[Stored data entries]
..............................

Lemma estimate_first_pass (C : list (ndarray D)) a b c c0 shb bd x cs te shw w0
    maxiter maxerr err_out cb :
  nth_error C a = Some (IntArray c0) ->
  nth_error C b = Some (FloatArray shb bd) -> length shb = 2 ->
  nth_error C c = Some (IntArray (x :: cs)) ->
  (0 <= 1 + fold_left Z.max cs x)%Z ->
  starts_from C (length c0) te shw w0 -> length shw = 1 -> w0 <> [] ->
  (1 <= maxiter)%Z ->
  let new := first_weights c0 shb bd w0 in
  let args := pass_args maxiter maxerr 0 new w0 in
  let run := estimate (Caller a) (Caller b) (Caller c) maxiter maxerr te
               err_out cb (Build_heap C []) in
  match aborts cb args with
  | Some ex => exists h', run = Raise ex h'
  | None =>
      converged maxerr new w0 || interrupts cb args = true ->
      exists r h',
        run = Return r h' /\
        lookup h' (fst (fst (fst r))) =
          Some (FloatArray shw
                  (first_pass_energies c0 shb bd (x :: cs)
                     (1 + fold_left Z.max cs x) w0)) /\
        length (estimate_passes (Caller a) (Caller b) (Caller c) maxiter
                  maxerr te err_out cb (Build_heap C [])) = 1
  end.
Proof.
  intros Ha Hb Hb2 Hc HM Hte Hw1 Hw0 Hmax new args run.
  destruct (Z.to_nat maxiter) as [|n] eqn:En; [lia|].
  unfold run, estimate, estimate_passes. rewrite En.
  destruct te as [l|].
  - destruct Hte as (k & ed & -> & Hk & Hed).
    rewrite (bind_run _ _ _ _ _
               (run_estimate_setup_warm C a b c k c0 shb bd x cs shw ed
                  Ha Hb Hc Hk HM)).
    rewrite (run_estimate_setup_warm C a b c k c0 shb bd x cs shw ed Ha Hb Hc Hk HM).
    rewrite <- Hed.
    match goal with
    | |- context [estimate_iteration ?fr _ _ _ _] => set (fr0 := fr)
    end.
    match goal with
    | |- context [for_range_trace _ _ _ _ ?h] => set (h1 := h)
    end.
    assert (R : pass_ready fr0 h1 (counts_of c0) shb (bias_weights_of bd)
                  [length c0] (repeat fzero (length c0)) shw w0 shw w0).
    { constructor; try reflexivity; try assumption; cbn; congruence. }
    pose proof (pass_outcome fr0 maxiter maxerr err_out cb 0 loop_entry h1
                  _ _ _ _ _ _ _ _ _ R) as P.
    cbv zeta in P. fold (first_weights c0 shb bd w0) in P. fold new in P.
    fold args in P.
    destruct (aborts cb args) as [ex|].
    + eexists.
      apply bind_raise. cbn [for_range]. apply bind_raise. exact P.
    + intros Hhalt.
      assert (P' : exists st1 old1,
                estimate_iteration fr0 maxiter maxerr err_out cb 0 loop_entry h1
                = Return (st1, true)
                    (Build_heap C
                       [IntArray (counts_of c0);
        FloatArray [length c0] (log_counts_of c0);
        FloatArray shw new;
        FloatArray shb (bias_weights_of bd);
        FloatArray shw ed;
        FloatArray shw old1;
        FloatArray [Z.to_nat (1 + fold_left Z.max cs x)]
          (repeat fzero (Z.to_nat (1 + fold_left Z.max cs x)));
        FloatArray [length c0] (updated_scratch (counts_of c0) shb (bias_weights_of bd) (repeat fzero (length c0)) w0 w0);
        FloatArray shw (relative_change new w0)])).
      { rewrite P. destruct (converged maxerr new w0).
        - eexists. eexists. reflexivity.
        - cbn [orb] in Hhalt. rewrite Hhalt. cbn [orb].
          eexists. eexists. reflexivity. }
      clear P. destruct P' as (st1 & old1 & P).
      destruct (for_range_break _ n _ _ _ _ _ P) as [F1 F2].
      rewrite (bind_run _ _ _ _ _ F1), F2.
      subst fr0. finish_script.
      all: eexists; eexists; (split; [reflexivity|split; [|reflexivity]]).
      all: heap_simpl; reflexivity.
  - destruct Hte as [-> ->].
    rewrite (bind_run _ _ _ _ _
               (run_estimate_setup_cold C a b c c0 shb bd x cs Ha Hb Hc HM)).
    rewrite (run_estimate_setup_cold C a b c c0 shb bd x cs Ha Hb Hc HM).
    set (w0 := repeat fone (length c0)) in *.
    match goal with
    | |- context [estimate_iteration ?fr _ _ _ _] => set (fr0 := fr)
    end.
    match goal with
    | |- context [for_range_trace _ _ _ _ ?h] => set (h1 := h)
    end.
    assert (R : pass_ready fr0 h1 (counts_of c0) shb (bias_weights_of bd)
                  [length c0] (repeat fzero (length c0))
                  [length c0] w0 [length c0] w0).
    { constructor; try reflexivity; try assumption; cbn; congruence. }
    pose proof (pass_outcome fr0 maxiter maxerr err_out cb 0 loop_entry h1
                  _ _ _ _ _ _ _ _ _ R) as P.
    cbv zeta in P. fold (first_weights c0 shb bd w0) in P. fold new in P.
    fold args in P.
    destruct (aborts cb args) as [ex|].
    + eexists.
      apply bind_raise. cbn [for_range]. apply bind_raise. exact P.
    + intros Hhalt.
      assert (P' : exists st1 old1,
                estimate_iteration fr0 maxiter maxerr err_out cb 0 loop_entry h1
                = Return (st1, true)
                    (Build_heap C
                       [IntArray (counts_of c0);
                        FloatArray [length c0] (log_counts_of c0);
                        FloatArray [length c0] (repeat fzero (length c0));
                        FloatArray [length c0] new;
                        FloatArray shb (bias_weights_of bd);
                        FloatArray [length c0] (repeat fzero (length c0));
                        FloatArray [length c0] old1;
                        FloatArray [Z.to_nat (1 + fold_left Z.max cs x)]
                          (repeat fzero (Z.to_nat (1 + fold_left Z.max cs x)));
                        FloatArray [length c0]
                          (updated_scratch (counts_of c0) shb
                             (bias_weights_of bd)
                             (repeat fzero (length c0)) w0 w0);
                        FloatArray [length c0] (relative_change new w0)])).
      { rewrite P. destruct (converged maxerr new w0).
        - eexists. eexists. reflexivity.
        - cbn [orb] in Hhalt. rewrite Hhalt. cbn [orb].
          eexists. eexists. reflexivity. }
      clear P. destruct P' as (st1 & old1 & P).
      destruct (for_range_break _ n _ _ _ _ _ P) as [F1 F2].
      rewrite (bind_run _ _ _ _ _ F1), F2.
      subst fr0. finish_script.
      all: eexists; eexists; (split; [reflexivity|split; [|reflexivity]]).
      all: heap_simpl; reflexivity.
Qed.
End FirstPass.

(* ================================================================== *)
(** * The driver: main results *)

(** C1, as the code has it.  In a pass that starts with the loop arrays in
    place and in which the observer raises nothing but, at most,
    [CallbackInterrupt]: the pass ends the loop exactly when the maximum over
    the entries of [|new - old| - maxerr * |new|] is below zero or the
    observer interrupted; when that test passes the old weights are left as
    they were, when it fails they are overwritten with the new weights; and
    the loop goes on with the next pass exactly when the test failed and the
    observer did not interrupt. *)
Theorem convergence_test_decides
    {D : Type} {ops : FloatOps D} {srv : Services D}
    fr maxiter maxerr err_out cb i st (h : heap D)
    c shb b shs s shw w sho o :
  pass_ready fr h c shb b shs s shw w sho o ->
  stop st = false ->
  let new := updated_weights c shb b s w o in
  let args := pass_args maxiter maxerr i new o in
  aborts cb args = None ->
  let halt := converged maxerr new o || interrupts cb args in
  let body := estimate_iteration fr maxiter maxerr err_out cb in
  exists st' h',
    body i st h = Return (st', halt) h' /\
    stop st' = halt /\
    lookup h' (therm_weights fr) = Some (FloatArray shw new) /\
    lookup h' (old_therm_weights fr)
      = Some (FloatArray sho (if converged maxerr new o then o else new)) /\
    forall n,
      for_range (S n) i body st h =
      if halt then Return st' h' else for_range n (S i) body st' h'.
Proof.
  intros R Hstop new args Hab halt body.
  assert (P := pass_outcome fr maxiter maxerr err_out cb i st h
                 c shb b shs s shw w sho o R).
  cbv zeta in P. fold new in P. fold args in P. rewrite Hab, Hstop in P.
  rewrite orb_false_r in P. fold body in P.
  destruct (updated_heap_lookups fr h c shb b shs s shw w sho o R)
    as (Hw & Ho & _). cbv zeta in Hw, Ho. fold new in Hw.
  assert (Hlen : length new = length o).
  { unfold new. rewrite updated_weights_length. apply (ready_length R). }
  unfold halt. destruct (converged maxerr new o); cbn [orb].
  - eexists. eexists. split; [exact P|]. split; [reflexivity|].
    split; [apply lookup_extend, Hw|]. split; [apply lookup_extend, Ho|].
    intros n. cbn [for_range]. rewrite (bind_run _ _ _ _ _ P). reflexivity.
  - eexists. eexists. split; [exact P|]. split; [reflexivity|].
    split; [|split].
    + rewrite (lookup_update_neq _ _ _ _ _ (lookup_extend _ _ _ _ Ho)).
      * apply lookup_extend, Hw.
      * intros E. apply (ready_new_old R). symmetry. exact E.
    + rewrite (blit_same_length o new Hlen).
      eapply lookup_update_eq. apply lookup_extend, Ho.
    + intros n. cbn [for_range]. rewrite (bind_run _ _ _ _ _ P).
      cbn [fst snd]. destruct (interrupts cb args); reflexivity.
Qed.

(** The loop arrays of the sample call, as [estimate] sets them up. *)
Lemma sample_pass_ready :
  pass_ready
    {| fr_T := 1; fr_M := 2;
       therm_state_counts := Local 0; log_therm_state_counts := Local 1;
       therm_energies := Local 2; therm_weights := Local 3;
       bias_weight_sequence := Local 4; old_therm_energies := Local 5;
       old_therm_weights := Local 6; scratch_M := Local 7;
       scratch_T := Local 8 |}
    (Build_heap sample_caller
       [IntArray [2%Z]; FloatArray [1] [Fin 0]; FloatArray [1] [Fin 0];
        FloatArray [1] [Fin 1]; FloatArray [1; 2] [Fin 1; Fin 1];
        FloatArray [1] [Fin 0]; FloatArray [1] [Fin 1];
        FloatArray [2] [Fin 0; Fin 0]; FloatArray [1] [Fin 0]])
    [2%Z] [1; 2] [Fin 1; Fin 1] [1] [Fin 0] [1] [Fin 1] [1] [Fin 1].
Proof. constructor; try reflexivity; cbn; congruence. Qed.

..............................

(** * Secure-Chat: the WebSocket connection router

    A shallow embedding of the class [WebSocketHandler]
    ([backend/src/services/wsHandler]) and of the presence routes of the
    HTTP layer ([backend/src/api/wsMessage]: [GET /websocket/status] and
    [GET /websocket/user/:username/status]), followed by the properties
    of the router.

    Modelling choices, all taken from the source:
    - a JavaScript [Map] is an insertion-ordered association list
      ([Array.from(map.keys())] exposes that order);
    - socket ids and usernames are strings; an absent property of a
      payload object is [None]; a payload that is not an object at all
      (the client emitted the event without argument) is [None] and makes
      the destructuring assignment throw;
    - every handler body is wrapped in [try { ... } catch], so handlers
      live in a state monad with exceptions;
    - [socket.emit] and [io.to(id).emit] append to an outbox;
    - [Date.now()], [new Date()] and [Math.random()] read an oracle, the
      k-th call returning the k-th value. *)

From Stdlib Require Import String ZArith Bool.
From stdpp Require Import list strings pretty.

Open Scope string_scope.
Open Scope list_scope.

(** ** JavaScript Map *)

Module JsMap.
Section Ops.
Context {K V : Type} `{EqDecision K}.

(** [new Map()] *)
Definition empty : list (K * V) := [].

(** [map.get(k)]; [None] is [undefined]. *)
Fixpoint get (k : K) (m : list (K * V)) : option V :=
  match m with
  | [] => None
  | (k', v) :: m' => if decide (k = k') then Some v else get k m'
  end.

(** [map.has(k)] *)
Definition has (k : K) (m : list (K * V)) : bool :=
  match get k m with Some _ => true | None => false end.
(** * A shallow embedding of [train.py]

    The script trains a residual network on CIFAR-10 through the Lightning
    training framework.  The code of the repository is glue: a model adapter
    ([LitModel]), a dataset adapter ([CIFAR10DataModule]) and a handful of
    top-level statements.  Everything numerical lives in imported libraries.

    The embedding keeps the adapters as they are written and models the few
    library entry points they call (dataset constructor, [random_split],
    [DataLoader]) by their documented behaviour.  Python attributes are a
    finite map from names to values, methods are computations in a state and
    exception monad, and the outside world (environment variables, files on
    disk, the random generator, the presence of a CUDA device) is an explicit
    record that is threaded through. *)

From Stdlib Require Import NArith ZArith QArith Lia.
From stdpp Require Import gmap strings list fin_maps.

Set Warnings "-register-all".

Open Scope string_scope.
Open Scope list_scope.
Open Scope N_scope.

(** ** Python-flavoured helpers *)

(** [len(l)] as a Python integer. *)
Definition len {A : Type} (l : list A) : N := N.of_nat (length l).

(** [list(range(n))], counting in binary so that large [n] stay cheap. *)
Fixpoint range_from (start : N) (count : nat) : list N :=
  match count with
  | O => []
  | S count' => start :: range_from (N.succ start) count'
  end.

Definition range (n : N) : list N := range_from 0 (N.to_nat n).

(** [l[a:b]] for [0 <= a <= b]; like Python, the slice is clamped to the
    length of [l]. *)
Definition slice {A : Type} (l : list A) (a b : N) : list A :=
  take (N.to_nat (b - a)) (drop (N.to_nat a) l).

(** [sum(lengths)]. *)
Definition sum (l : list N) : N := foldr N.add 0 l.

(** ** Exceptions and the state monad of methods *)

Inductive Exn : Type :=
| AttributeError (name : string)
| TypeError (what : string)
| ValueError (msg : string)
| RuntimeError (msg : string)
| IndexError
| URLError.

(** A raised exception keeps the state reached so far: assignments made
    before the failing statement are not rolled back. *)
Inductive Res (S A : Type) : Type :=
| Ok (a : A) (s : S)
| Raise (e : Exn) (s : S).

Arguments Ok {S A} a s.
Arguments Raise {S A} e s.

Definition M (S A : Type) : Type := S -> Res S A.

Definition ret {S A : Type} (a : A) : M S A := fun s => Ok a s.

..............................

Work to complete = With the line holding "let run := estimate" as the first and the line holding "destruct te as [l|]." as the last, set down that range of the entries above exactly, and nothing else.

Reply =
  let run := estimate (Caller a) (Caller b) (Caller c) maxiter maxerr te
               err_out cb (Build_heap C []) in
  match aborts cb args with
  | Some ex => exists h', run = Raise ex h'
  | None =>
      converged maxerr new w0 || interrupts cb args = true ->
      exists r h',
        run = Return r h' /\
        lookup h' (fst (fst (fst r))) =
          Some (FloatArray shw
                  (first_pass_energies c0 shb bd (x :: cs)
                     (1 + fold_left Z.max cs x) w0)) /\
        length (estimate_passes (Caller a) (Caller b) (Caller c) maxiter
                  maxerr te err_out cb (Build_heap C [])) = 1
  end.
Proof.
  intros Ha Hb Hb2 Hc HM Hte Hw1 Hw0 Hmax new args run.
  destruct (Z.to_nat maxiter) as [|n] eqn:En; [lia|].
  unfold run, estimate, estimate_passes. rewrite En.
  destruct te as [l|].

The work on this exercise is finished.